EXERCISE BRIEF
Output, word for word, the lines of this listing that fall between the line with "destruct (Ascii.eqb_spec c" and the line with "rewrite (unescape_escape _", counting both of those lines, and no others.

Start of MATERIAL PROVIDED

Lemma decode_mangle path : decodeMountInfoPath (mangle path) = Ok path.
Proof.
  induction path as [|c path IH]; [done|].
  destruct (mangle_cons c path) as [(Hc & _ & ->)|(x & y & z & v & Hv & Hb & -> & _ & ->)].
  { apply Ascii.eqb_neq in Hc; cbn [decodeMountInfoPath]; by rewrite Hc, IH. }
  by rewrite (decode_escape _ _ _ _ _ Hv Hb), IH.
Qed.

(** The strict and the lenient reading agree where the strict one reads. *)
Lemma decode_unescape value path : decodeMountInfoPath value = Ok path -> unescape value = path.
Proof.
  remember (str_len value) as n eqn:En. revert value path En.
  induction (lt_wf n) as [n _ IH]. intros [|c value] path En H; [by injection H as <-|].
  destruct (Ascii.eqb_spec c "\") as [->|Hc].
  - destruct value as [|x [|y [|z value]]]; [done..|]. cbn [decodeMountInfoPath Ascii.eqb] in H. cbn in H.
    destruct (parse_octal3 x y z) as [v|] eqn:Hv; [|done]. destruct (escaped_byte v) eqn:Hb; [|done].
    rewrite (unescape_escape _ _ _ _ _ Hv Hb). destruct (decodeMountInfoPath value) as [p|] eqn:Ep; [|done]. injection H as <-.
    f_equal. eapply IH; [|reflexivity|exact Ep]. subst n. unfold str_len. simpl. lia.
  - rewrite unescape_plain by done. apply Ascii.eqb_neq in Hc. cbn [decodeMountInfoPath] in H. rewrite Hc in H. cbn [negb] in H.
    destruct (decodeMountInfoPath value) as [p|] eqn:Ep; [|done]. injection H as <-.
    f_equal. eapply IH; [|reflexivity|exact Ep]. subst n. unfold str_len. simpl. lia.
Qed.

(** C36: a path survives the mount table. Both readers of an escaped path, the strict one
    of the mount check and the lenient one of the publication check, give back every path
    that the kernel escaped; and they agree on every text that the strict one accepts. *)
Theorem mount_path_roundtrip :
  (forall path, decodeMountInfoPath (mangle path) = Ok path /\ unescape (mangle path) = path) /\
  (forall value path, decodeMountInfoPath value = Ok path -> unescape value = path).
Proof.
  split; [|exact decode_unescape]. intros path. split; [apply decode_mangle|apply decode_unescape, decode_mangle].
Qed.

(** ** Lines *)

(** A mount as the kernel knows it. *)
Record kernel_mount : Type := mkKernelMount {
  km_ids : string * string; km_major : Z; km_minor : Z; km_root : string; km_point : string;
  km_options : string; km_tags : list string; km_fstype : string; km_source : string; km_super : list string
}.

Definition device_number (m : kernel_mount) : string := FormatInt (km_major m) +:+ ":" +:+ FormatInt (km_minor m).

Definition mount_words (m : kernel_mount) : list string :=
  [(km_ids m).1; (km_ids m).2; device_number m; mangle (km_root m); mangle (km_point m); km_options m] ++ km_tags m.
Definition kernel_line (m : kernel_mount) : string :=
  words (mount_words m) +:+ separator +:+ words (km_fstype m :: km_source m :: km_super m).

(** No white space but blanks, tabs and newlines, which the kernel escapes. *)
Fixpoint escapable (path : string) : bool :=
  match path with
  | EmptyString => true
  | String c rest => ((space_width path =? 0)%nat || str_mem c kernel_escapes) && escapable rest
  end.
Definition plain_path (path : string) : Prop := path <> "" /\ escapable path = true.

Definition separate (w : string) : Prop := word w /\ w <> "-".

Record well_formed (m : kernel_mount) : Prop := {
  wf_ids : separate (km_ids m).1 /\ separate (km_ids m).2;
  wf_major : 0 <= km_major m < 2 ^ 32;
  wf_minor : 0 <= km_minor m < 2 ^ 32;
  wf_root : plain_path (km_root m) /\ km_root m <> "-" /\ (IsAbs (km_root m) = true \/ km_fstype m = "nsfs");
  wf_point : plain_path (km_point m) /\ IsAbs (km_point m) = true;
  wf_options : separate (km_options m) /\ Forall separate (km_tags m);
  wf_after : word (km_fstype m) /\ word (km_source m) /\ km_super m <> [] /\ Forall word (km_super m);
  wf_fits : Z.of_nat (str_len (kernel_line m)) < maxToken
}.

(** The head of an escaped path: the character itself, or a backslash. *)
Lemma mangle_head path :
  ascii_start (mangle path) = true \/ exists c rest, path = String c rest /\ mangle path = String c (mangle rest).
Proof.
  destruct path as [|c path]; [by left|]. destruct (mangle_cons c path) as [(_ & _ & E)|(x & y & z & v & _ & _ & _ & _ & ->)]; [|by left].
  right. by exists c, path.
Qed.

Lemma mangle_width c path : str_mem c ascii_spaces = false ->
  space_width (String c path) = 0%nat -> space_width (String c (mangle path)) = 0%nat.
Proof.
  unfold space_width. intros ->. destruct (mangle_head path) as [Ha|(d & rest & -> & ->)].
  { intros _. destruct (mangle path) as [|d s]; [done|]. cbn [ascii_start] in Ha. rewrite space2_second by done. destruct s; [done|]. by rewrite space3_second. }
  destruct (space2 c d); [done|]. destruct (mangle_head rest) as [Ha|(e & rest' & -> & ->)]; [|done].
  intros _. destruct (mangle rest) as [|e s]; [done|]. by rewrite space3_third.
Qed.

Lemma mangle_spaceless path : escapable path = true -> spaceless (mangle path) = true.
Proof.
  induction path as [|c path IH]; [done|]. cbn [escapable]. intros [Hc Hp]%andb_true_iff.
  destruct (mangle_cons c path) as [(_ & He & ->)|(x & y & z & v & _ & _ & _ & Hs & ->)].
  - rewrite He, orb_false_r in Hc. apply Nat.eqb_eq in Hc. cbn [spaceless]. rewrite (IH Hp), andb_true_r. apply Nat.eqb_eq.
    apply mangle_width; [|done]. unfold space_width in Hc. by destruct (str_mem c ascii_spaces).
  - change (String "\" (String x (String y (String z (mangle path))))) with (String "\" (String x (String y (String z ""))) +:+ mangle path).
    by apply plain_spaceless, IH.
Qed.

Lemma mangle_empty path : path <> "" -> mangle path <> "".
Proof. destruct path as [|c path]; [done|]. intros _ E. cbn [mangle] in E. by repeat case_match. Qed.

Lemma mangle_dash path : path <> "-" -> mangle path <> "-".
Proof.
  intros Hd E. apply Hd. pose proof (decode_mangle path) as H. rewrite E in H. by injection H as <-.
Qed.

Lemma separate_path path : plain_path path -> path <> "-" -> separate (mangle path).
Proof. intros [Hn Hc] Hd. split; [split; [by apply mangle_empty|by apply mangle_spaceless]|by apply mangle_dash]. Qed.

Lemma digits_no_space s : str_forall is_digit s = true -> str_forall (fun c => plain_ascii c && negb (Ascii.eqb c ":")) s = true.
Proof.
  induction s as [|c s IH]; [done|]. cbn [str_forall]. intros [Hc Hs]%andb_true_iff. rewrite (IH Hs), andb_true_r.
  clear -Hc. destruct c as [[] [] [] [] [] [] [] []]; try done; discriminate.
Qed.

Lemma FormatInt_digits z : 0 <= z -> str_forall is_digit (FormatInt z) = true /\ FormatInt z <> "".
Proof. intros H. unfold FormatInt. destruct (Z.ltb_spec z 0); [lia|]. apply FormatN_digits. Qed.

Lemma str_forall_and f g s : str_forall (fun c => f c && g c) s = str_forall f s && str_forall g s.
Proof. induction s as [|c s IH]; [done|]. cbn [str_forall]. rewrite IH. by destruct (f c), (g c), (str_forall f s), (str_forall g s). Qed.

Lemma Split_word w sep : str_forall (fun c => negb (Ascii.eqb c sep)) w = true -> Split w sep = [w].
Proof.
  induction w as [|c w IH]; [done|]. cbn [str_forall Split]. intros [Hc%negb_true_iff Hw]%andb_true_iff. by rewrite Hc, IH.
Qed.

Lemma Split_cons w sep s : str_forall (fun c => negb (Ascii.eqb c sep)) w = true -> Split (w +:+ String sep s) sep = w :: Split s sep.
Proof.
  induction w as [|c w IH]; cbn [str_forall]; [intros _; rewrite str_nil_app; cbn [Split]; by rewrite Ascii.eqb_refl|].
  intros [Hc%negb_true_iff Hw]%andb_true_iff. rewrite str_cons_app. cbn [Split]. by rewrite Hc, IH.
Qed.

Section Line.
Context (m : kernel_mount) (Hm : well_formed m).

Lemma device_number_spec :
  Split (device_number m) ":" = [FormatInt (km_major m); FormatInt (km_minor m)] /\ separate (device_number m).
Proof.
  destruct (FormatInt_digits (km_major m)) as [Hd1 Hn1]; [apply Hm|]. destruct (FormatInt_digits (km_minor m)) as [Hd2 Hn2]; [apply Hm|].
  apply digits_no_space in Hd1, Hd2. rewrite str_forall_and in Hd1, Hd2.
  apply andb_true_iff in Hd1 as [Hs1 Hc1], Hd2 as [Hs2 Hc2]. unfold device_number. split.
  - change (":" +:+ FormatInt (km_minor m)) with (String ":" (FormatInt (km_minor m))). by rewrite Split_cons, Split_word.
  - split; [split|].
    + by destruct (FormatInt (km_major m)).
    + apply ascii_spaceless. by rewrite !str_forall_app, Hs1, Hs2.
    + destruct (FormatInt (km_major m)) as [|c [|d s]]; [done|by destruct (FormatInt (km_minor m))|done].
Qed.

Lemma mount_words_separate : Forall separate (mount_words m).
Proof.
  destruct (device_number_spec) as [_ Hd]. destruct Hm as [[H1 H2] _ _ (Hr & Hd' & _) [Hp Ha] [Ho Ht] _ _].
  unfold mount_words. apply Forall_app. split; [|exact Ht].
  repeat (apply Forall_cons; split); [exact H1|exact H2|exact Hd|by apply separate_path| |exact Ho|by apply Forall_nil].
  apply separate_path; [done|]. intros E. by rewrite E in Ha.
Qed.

End of MATERIAL PROVIDED

WRITTEN REPLY
  destruct (Ascii.eqb_spec c "\") as [->|Hc].
  - destruct value as [|x [|y [|z value]]]; [done..|]. cbn [decodeMountInfoPath Ascii.eqb] in H. cbn in H.
    destruct (parse_octal3 x y z) as [v|] eqn:Hv; [|done]. destruct (escaped_byte v) eqn:Hb; [|done].
    rewrite (unescape_escape _ _ _ _ _ Hv Hb). destruct (decodeMountInfoPath value) as [p|] eqn:Ep; [|done]. injection H as <-.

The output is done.